Fight For Gay Rights In Anglican Church Goes On

The Reverend Richard Kirker of the Anglican Church in England has been waging a fight for many decades to recognize the rights of gays and lesbians, but has decided to retire and allow others to continue the struggle for equal rights for fellow Christians. He has endeavored to promote torance and respect for gays and lesbians while directing the Gay and Lesbian and Gay Christian Movement. The Anglican Church has been torn apart by the fanatic anti-gay stance of Archbishop Peter Akinola of Nigeria who has become a world wide leader in the movement to suppress any gay rights in the church.

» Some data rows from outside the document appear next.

(* ===== verification/OrderCalls.v ===== *)
(** * Order: calls are sequences of steps

    An operation of several transactions is a sequence of steps of the service,
    when what others do in between is one; so every state of the example run is
    reachable. *)
From stdpp Require Import prelude gmap strings list relations.
From Stdlib Require Import ZArith Lia.
From S2P Require Import Prelude.
From S2P Require Import GoLib.
From S2P Require Import GoText.
From S2P Require Import OrderTypes.
From S2P Require Import OrderPolicy.
From S2P Require Import OrderDB.
From S2P Require Import OrderStore.
From S2P Require Import OrderCreationStore.
From S2P Require Import OrderProofStore.
From S2P Require Import OrderProgress.
From S2P Require Import OrderAssignment.
From S2P Require Import OrderCancellation.
From S2P Require Import OrderCreation.
From S2P Require Import OrderProofs.
From S2P Require Import OrderSteps.
From S2P Require Import OrderExamples.

Local Open Scope Z_scope.
Local Open Scope foc_scope.

Section operations.
  Context `{UUID, Digest}.

Definition fair (r : Round) : Prop := ∀ d, rtc order_step d (rd_meanwhile r d).

Lemma within_steps {A} env fl (fn : TX A) d :
  operation fn → rtc order_step d (within_tx env fl fn d).2.
Proof. intros Hop. apply rtc_once. by constructor. Qed.

Lemma claim_steps r orderID attemptID d : rtc order_step d (claim_step r orderID attemptID d).2.
Proof. apply within_steps, op_claim. Qed.
Lemma finish_steps r orderID attemptID claimed d :
  rtc order_step d (finish_step r orderID attemptID claimed d).2.
Proof. apply within_steps, op_finish. Qed.

Lemma ProcessAssignment_steps rounds attemptID d :
  Forall fair rounds → rtc order_step d (ProcessAssignment rounds attemptID d).2.
Proof.
  intros Hf. revert d. induction Hf as [|r rounds Hr _ IH]; intros d; cbn [ProcessAssignment];
    destruct (AssignmentOrderID attemptID d) as [orderID|e]; try apply rtc_refl.
  pose proof (claim_steps r orderID attemptID d) as H1'.
  destruct (claim_step r orderID attemptID d) as [[[claimed|]|e] d1]; [|exact H1'|exact H1'].
  cbn [snd] in H1'. etransitivity; [exact H1'|]. etransitivity; [apply Hr|].
  pose proof (finish_steps r orderID attemptID claimed (rd_meanwhile r d1)) as H2'.
  destruct (finish_step r orderID attemptID claimed (rd_meanwhile r d1)) as [[[]|e] d2];
    [|exact H2'|exact H2'].
  etransitivity; [exact H2'|apply IH].
Qed.

Lemma resumed_steps caller a processed env fl d :
  rtc order_step d (resumed caller a processed env fl d).2.
Proof. unfold resumed. destruct processed; [apply within_steps, op_result|apply rtc_refl]. Qed.

Lemma resumeAssignment_steps configured rounds caller a env fl d :
  Forall fair rounds → rtc order_step d (resumeAssignment configured rounds caller a env fl d).2.
Proof.
  intros Hf. unfold resumeAssignment. pose proof (ProcessAssignment_steps rounds (w_ID a) d Hf) as Hp.
  destruct (_ && _).
  - destruct (ProcessAssignment rounds (w_ID a) d) as [[processed|] d1]; [|exact Hp].
    pose proof (resumed_steps caller a processed env fl d1) as Hr.
    destruct (resumed _ _ _ _ _ d1). etransitivity; [exact Hp|exact Hr].
  - pose proof (resumed_steps caller a (Ok tt) env fl d) as Hr.
    destruct (resumed _ _ _ _ _ d). exact Hr.
Qed.

Lemma AcceptOrder_steps configured rounds caller orderID key env env' fl fl' d :
  Forall fair rounds →
  rtc order_step d (AcceptOrder configured rounds caller orderID key env env' fl fl' d).2.
Proof.
  intros Hf. unfold AcceptOrder. destruct (assignmentCaller caller) as [c|]; [|apply rtc_refl].
  pose proof (within_steps env fl _ d (op_accept_order configured caller orderID key)) as Ht.
  destruct (within_tx env fl _ d) as [[attempt|e] d1]; [|exact Ht].
  etransitivity; [exact Ht|]. by apply resumeAssignment_steps.
Qed.

Lemma AcceptOffer_steps configured rounds caller offerID env env' fl fl' d :
  Forall fair rounds →
  rtc order_step d (AcceptOffer configured rounds caller offerID env env' fl fl' d).2.
Proof.
  intros Hf. unfold AcceptOffer. destruct (_ ≫= _) as [[[c id] orderID]|]; [|apply rtc_refl].
  pose proof (within_steps env fl _ d (op_accept_offer configured c id orderID)) as Ht.
  destruct (within_tx env fl _ d) as [[attempt|e] d1]; [|exact Ht].
  etransitivity; [exact Ht|]. by apply resumeAssignment_steps.
Qed.

Lemma ProcessCancellation_steps r operationID d :
  fair r → rtc order_step d (ProcessCancellation r operationID d).2.
Proof.
  intros Hr. unfold ProcessCancellation.
  destruct (CancellationOrderID operationID d) as [id|]; [|apply rtc_refl].
  pose proof (within_steps (rd_claim r).1 (rd_claim r).2 _ d (op_claim_cancel operationID id)) as Hc.
  destruct (within_tx _ _ _ d) as [[[claimed|]|e] d1]; [|exact Hc|exact Hc].
  etransitivity; [exact Hc|]. etransitivity; [apply Hr|]. apply within_steps, op_finish_cancel.
Qed.

Lemma cancel_steps configured r caller orderID reason key revision env env' fl fl' d :
  fair r → rtc order_step d (cancel configured r caller orderID reason key revision env env' fl fl' d).2.
Proof.
  intros Hr. unfold cancel. destruct (cancel_args _ _ _ _ _) as [q|]; [|apply rtc_refl].
  pose proof (within_steps env fl _ d (op_cancel configured q revision)) as Ht.
  destruct (within_tx env fl _ d) as [[operation|e] d1]; [|exact Ht].
  etransitivity; [exact Ht|]. cbn [snd].
  pose proof (ProcessCancellation_steps r (k_ID operation) d1 Hr) as Hp.
  destruct (_ && _); [destruct (ProcessCancellation r (k_ID operation) d1) as [[u|e] d2]|].
  - etransitivity; [exact Hp|]. apply within_steps, op_cancel_result.
  - exact Hp.
  - apply within_steps, op_cancel_result.
Qed.

(** *** Creation *)

Definition undisturbed (f : ODB → ODB) : Prop := ∀ d, rtc order_step d (f d).
Definition fair_creation (r : CreationRound) : Prop := undisturbed (cn_meanwhile r).

Lemma ProcessCreation_steps rounds orderID d :
  Forall fair_creation rounds → rtc order_step d (ProcessCreation rounds orderID d).2.
Proof.
  intros Hf. revert d. induction Hf as [|r rounds Hr _ IH]; intros d; cbn [ProcessCreation]; [apply rtc_refl|].
  unfold creation_claim_step, creation_finish_step.
  pose proof (within_steps (cn_claim r).1 (cn_claim r).2 _ d (op_claim_creation (cn_busy r) orderID)) as H1'.
  destruct (within_tx _ _ _ d) as [[[claimed|]|e] d1]; [|exact H1'|exact H1'].
  etransitivity; [exact H1'|]. etransitivity; [apply Hr|].
  set (ob := observeCreation _ _).
  pose proof (within_steps (cn_finish r).1 (cn_finish r).2 _ (cn_meanwhile r d1)
                (op_finish_creation orderID claimed ob)) as H2'.
  destruct (within_tx _ _ _ (cn_meanwhile r d1)) as [[[]|e] d2]; [|exact H2'|exact H2'].
  etransitivity; [exact H2'|apply IH].
Qed.

Lemma resume_steps configured rs replay hash d :
  Forall fair_creation (rs_rounds rs) → rtc order_step d (resume configured rs replay hash d).2.
Proof.
  intros Hf. unfold resume. destruct (CheckRequestHash _ _); [|apply rtc_refl].
  set (id := cw_OrderID _).
  assert (∀ d1, rtc order_step d1 (within_tx (rs_outcome rs).1 (rs_outcome rs).2 (creation_outcome id) d1).2) as Ho
    by (intros; apply within_steps, op_creation_outcome).
  destruct (_ && configured).
  - pose proof (ProcessCreation_steps (rs_rounds rs) id d Hf) as Hp.
    destruct (ProcessCreation _ id d) as [[[u|e]|] d1]; [|exact Hp|exact Hp].
    specialize (Ho d1). destruct (within_tx _ _ _ d1). etransitivity; [exact Hp|exact Ho].
  - specialize (Ho d). destruct (within_tx _ _ _ d). exact Ho.
Qed.

Lemma Create_steps s x c input d :
  Forall fair_creation (rs_rounds (cx_resume x)) → undisturbed (cx_meanwhile x) →
  rtc order_step d (Create_ s x c input d).2.
Proof.
  intros Hf Hm. unfold Create_. destruct (_ || _); [apply rtc_refl|].
  destruct (parseID (cl_ID c)) as [uid|] eqn:Hid; [|apply rtc_refl].
  destruct (canonicalCreation input) as [[[i canonical] hash]|] eqn:Hcan; [|apply rtc_refl].
  pose proof (within_steps (cx_find x).1 (cx_find x).2 _ d (op_find_creation uid (in_Key i))) as H1'.
  destruct (within_tx _ _ _ d) as [[[replay|]|e] d1]; [| |exact H1'].
  { etransitivity; [exact H1'|by apply resume_steps]. }
  destruct (preflight _ _ _ _ d1) as [[[pickup delivery] items]|[[] cause]]; [| |exact H1'].
  - etransitivity; [exact H1'|]. etransitivity; [apply Hm|].
    pose proof (within_steps (cx_admit x).1 (cx_admit x).2 _ (cx_meanwhile x d1)
                  (op_admit_creation (cl_ID c) uid input i canonical hash pickup delivery items Hid Hcan)) as H2'.
    destruct (within_tx _ _ _ (cx_meanwhile x d1)) as [[replay|e] d2]; [|exact H2'].
    etransitivity; [exact H2'|by apply resume_steps].
  - etransitivity; [exact H1'|]. etransitivity; [apply Hm|]. unfold recheckCreation.
    pose proof (within_steps (cx_recheck x).1 (cx_recheck x).2 _ (cx_meanwhile x d1)
                  (op_find_creation uid (in_Key i))) as H2'.
    destruct (within_tx _ _ _ (cx_meanwhile x d1)) as [[[replay|]|e] d2]; [|exact H2'|exact H2'].
    etransitivity; [exact H2'|by apply resume_steps].
Qed.

(** *** Delivery *)

Definition fair_steps (x : TwoSteps) : Prop := undisturbed (ts_meanwhile x).

Lemma CreateUpload_steps s x c i d : fair_steps x → rtc order_step d (proof_CreateUpload s x c i d).2.
Proof.
  intros Hx. unfold proof_CreateUpload. destruct (_ ≫= _) as [[[[[co order] id] grants] [epoch expiry]]|];
    [|apply rtc_refl].
  set (i' := {| pi_OrderID := order; pi_UploadID := id; pi_ContentType := pi_ContentType i; pi_SizeBytes := pi_SizeBytes i |}).
  pose proof (within_steps (ts_first x).1 (ts_first x).2 _ d (op_upload s co i' epoch expiry order)) as H1'.
  destruct (within_tx _ _ _ d) as [[u|e] d1]; [|exact H1'].
  destruct (CreateProofGrant grants u) as [g|]; [|exact H1']. destruct (_ && _); [|exact H1'].
  etransitivity; [exact H1'|]. etransitivity; [apply Hx|].
  pose proof (within_steps (ts_second x).1 (ts_second x).2 _ (ts_meanwhile x d1) (op_granted s co u g order)) as H2'.
  by destruct (within_tx _ _ _ (ts_meanwhile x d1)) as [[]].
Qed.

Lemma VerifyUpload_steps s x c orderID proofID d :
  fair_steps x → rtc order_step d (VerifyUpload s x c orderID proofID d).2.
Proof.
  intros Hx. unfold VerifyUpload. destruct (_ ≫= _) as [[[co order] id]|]; [|apply rtc_refl].
  pose proof (within_steps (ts_first x).1 (ts_first x).2 _ d (op_verify s co id order)) as H1'.
  destruct (within_tx _ _ _ d) as [[u|e] d1]; [|exact H1'].
  destruct (verifyObject s u); [|exact H1'].
  etransitivity; [exact H1'|]. etransitivity; [apply Hx|]. apply within_steps, op_verified.
Qed.

Lemma confirmReceipt_steps s x authority c i receipt d :
  fair_steps x → rtc order_step d (confirmReceipt s x authority c i receipt d).2.
Proof.
  intros Hx. unfold confirmReceipt. destruct (normalized_input c i) as [[co i']|]; [|apply rtc_refl].
  pose proof (within_steps (ts_first x).1 (ts_first x).2 _ d (op_confirm_first s co i' receipt (cd_OrderID i'))) as H1'.
  destruct (within_tx _ _ _ d) as [[[o|us]|e] d1]; [exact H1'| |exact H1'].
  destruct (delivery_evidence _ _ _ _ _ _) as [outage|]; [|exact H1'].
  etransitivity; [exact H1'|]. etransitivity; [apply Hx|]. apply within_steps, op_confirm_second.
Qed.

Lemma process_steps s x fin authority r d :
  fair_steps x → rtc order_step d (process s x fin authority r d).2.
Proof.
  intros Hx. unfold process.
  set (co := {| cl_ID := dr_CourierID r; cl_Admin := false; cl_Suspended := false |}).
  pose proof (confirmReceipt_steps s x authority co (receipt_input r) (Some r) d Hx) as H1'.
  destruct (confirmReceipt _ _ _ _ _ _ d) as [[o|e] d1]; [exact H1'|].
  destruct (refuses_receipt e).
  - pose proof (within_steps fin.1 fin.2 _ d1 (op_finish_receipt r (dr_OrderID r))) as H2'.
    destruct (within_tx _ _ _ d1) as [[]]; (etransitivity; [exact H1'|exact H2']).
  - destruct (begin_fault fin.2); [exact H1'|]. etransitivity; [exact H1'|].
    etransitivity; apply rtc_once, step_statement; [apply st_retry_receipt|apply st_alert_receipt].
Qed.

Lemma ConfirmDelivery_steps s admission x fin authority c i d :
  fair_steps x → rtc order_step d (ConfirmDelivery s admission x fin authority c i d).2.
Proof.
  intros Hx. unfold ConfirmDelivery. destruct (normalized_input c i) as [[co i']|]; [|apply rtc_refl].
  set (asked := if _ : bool then Some authority else None).
  pose proof (within_steps admission.1 admission.2 _ d (op_admit_delivery s co i' asked (cd_OrderID i'))) as H1'.
  destruct (within_tx _ _ _ d) as [[[o|r]|e] d1]; [exact H1'| |exact H1'].
  etransitivity; [exact H1'|by apply process_steps].
Qed.

End operations.

(** ** The example run is reachable *)

Lemma round_fair h tag tag' credit : fair (round h tag tag' credit).
Proof. intros d. apply rtc_refl. Qed.
Lemma undisturbed_id : undisturbed (λ d, d).
Proof. intros d. apply rtc_refl. Qed.

Lemma two_steps_fair h tag tag' : fair_steps (two_steps h tag tag').
Proof. intros d. apply rtc_refl. Qed.

Lemma after_steps {A} env (fn : TX A) d d' :
  operation fn → rtc order_step d d' → rtc order_step d (after env fn d').
Proof. intros Hop Hd. etransitivity; [exact Hd|]. by apply within_steps. Qed.

Lemma reach_created : rtc order_step empty_odb d_created.
Proof. unfold d_created, create_run. apply Create_steps; [constructor|apply undisturbed_id]. Qed.
Lemma reach_confirmed : rtc order_step empty_odb d_confirmed.
Proof.
  etransitivity; [apply reach_created|]. unfold d_confirmed. apply ProcessCreation_steps.
  repeat constructor.
Qed.
Lemma reach_assigned : rtc order_step empty_odb d_assigned.
Proof.
  etransitivity; [apply reach_confirmed|]. unfold d_assigned, accept_run. apply AcceptOrder_steps. repeat constructor.
Qed.
Lemma reach_picked_up : rtc order_step empty_odb d_picked_up.
Proof. unfold d_picked_up. apply after_steps; [apply op_pickup|]. apply reach_assigned. Qed.

Lemma verify_steps : rtc order_step d_picked_up d_verified.
Proof.
  unfold d_verified, d_uploaded.
  etransitivity; [apply CreateUpload_steps, two_steps_fair|]. apply VerifyUpload_steps, two_steps_fair.
Qed.
Lemma deliver_steps : rtc order_step d_picked_up d_delivered.
Proof.
  etransitivity; [apply verify_steps|]. unfold d_delivered, delivery_run.
  apply ConfirmDelivery_steps, two_steps_fair.
Qed.

Lemma complete_steps : rtc order_step d_assigned d_completed.
Proof.
  unfold d_completed. apply after_steps; [apply op_receipt|].
  etransitivity; [|apply deliver_steps]. unfold d_picked_up. apply after_steps; [apply op_pickup|]. apply rtc_refl.
Qed.

Lemma reach_completed : rtc order_step empty_odb d_completed.
Proof. etransitivity; [apply reach_assigned|apply complete_steps]. Qed.

(** The row of the order in a state. *)
Definition row_in (d : ODB) : OrderRow :=
  match orders d !! the_order with
  | Some r => r
  | None => mkOrderRow EmptyString EmptyString None NoStatus JNull JNull None EmptyString 0 0 0 0
              None None None None None None None false 0 0 0 None
  end.
(** Only that the row exists is computed, not the row. *)
Definition has_row (d : ODB) : bool := match orders d !! the_order with Some _ => true | None => false end.
Lemma row_found d : has_row d = true → orders d !! the_order = Some (row_in d).
Proof. unfold has_row, row_in. by destruct (orders d !! the_order). Qed.
Lemma row_assigned : orders d_assigned !! the_order = Some (row_in d_assigned).
Proof. apply row_found. vm_compute. reflexivity. Qed.
Lemma row_completed : orders d_completed !! the_order = Some (row_in d_completed).
Proof. apply row_found. vm_compute. reflexivity. Qed.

Even Rowan Williams, the Archlbishop of Canterbury, has come out against the ordination by American Episcopalians of a gay bishop.

Anyone who engaged in such ongoing struggles for human rights is bound to become weary and a bit pessimistic as the forces of intolerance marshall their forces in pursuit of hatred. A fatigued Kirker noted: “The situation is appalling. Life for gay priests is immeasureably worse than when I s tarted doing this job because of the obsessive scrutiny of those who hate us.” We suspect he underestimates the success that has been achieved over the past twenty years in pursuit of gay and lesbian rights. At least now, there are gay bishops and the Anglican Church is finally confronting the issue. Silence m ay be golden and peaceful, but it never results in action.

  • Chris Eve

    There were gay bishops twenty years ago too. They were just not open about their sexuality. I suspect Rev. Kirker was hoping for a little more progress after two decades than just a discussion.
    What disturbs me is the lack of charity and respect inherent in the process – and to refuse to worship together and take communion is demeaning. The Eucharist ought to be recognised as a Bond of Affection. If we cannot worship together, then everything else we may claim to believe is really rather hollow.